Missing Baby Lisa Irwin: Police Search Kansas City Lake
Police searched a small lake near the Kansas City home of Deborah Bradley and Jeremy Irwin, hoping to find clues to the disappearance of missing baby Lisa Irwin.
The search of Chaumiere Lake was not initiated by a tip, police said. Investigators looked at the map and decided they need to expand their search farther from the Irwin home at 3620 N. Lister Avenue, Snapp told KMBC-TV.
Investigators used dogs and boats to search the area in and around the lake, which is less than 2 miles away from the Bradley-Irwin family home. The search lasted approximately an hour and nothing significant was found, police spokesman Darin Snapp told Fox News.
Baby Lisa's parents, Bradley and Irwin, canceled a news conference and planned walkthrough of their home earlier Thursday.

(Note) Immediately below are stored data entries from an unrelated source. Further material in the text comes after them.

(** A connection: all that its peer has sent, what has not been read of it,
    whether the peer has ended, and whether it was closed here. *)
Record conn := MkConn { cn_sent : bytes; cn_in : bytes; cn_eof : bool; cn_closed : bool }.

(** Where the goroutine of a direction is. Between a [Read] and its [Write] it
    holds the chunk and the error that came with it. *)
Inductive pc := PStart | PRead (buf : buffer) | PWrite (buf : buffer) (data : bytes) (readErr : option goerr)
  | PClose | PDone.

(** A direction: the total and the error, the bytes that went out, and the
    results of its calls so far. *)
Record dir := MkDir {
  d_pc : pc;
  d_n : Z;
  d_err : option goerr;
  d_out : bytes;
  d_reads : list read_result;
  d_writes : list write_result
}.

(** The watchdog: not started, waiting for a tick, closing, returned. *)
Inductive watch := WOff | WRun | WClosing (conns : list side) | WExit.

Record StitchResult := MkStitchResult {
  BytesAtoB : Z;
  BytesBtoA : Z;
  ErrAtoB : option goerr;
  ErrBtoA : option goerr
}.

Record stitch := MkStitch {
  st_conn : side → conn;
  st_dir : side → dir;
  st_pool : pool_state;
  st_timeout : Z;
  st_lastActive : Z;
  st_watch : watch;
  st_result : option StitchResult
}.

Definition new_dir : dir := MkDir PStart 0 None [] [] [].

Definition new_conn : conn := MkConn [] [] false false.

(** The call at [now], with two connections of which [isConn] says which are a
    [net.Conn], and the process' pool. *)
Definition StitchWithTimeout (isConn : side → bool) (idleTimeout now : Z) (pool : pool_state) : stitch :=
  MkStitch (λ _, new_conn) (λ _, new_dir) pool idleTimeout now
    (if (0 <? idleTimeout) && (isConn SideA && isConn SideB) then WRun else WOff) None.

Definition Stitch (isConn : side → bool) (now : Z) (pool : pool_state) : stitch :=
  StitchWithTimeout isConn DefaultIdleTimeout now pool.

Definition set_conn (d : side) (c : conn) (s : stitch) : stitch :=
  MkStitch (<[d := c]> (st_conn s)) (st_dir s) (st_pool s) (st_timeout s) (st_lastActive s) (st_watch s) (st_result s).

Definition set_dir (d : side) (x : dir) (s : stitch) : stitch :=
  MkStitch (st_conn s) (<[d := x]> (st_dir s)) (st_pool s) (st_timeout s) (st_lastActive s) (st_watch s) (st_result s).

Definition set_pool (p : pool_state) (s : stitch) : stitch :=
  MkStitch (st_conn s) (st_dir s) p (st_timeout s) (st_lastActive s) (st_watch s) (st_result s).

Definition touch (now : Z) (s : stitch) : stitch :=
  MkStitch (st_conn s) (st_dir s) (st_pool s) (st_timeout s) now (st_watch s) (st_result s).

Definition set_watch (w : watch) (s : stitch) : stitch :=
  MkStitch (st_conn s) (st_dir s) (st_pool s) (st_timeout s) (st_lastActive s) w (st_result s).

Definition close_conn (c : conn) : conn := MkConn (cn_sent c) (cn_in c) (cn_eof c) true.

(** ** A direction's steps *)

Definition set_pc (p : pc) (x : dir) : dir := MkDir p (d_n x) (d_err x) (d_out x) (d_reads x) (d_writes x).

(** The loop returns, and the goroutine stores its error. *)
Definition dir_return (err : option goerr) (x : dir) : dir :=
  MkDir PClose (d_n x) err (d_out x) (d_reads x) (d_writes x).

The last few weeks have been exhausting to everyone working on behalf of the Irwin family, it has exhausted Lisa's parents and her friends and family, said attorney Cynthia L. Short in a written statement, according to the Kansas City Star. Therefore, the consensus is we all need a rest, until next week all media, therefore all appointments in Kansas City today and tomorrow are being postponed until next week [sic].
Short said that Lisa's half-brothers' interviews and DNA swabs with police, scheduled for Friday, would go on as planned.
Police claim they want the DNA samples from the two brothers to compare it to the unidentified samples they have taken from the Bradley-Irwin home last week, the Kansas City Star reports. The brothers' DNA is necessary so they can eliminate certain DNA samples from the home and then see if there are any unknown samples that might indicate an intruder was present the night of Lisa's disappearance.
The interviews will happen with... special certified forensic interviewers who are specially trained to interview children, Short told Fox News. Snapp confirmed there will be no investigators or detectives in the room with the boys.
Bradley told NBC last week that the boys heard noises the night Lisa vanished, but she was uncertain of the details. The night baby Lisa disappeared her two brothers were sleeping in Bradley's bed.
They said they heard noises [the night Lisa disappeared], Bradley said. I don't know if that was before we went to sleep or after. Bradley said she has not tried to learn more from the boys because she doesn't want to bother them.
Despite Bradley and Irwin allowing Lisa's brothers to be interviewed, police still maintain that the family has been uncooperative as they are refusing to answer tough questions and have refused to be interviewed separately since Oct. 8.
The bottom line is detectives need to sit down with them unrestricted and they need to answer questions that we need answered, Kansas City Police Capt. Young said.
Joe Tacopina, one of the family's lawyers, does, however, have restrictions on the kind of questions he will allow baby Lisa's parents to answer. He claims that police have unfairly targeted Bradley, baby Lisa's mother, which doesn't build good faith in them. He says Lisa's parents are only willing to speak to police if they do not presume guilt before having sufficient evidence.
Bradley and Irwin's lawyers, Tacopina and Short, believe police should focus their investigation on the man seen by three eyewitnesses carrying a baby in a diaper the night baby Lisa disappeared. Police, however, have refused to comment on the surveillance video found at a Kansas City gas station showing a man leaving a wooded area two miles from Lisa's home the night she disappeared. They also declined to comment Tuesday on the eyewitness reports, CNN said.
Authorities have received over 975 tips and have cleared nearly 800. There are still no major suspects or leads in the investigation.
Hope is what they're living on, Short says of the parents. They are drained of strength at times, and there's really no road map on the journey they're on. They're just hoping and praying that someone will make that one tip.
Baby Lisa's parents claim the 11-month old mysteriously disappeared from their home late Monday night or early Tuesday morning nearly three weeks ago. Irwin, an electrician, maintains that he returned from work around 4 a.m. Tuesday to discover her daughter missing. The parents say they searched frantically for the infant early Tuesday morning, but found only the front door unlocked, a window opened, house lights turned on, and three cell phones missing.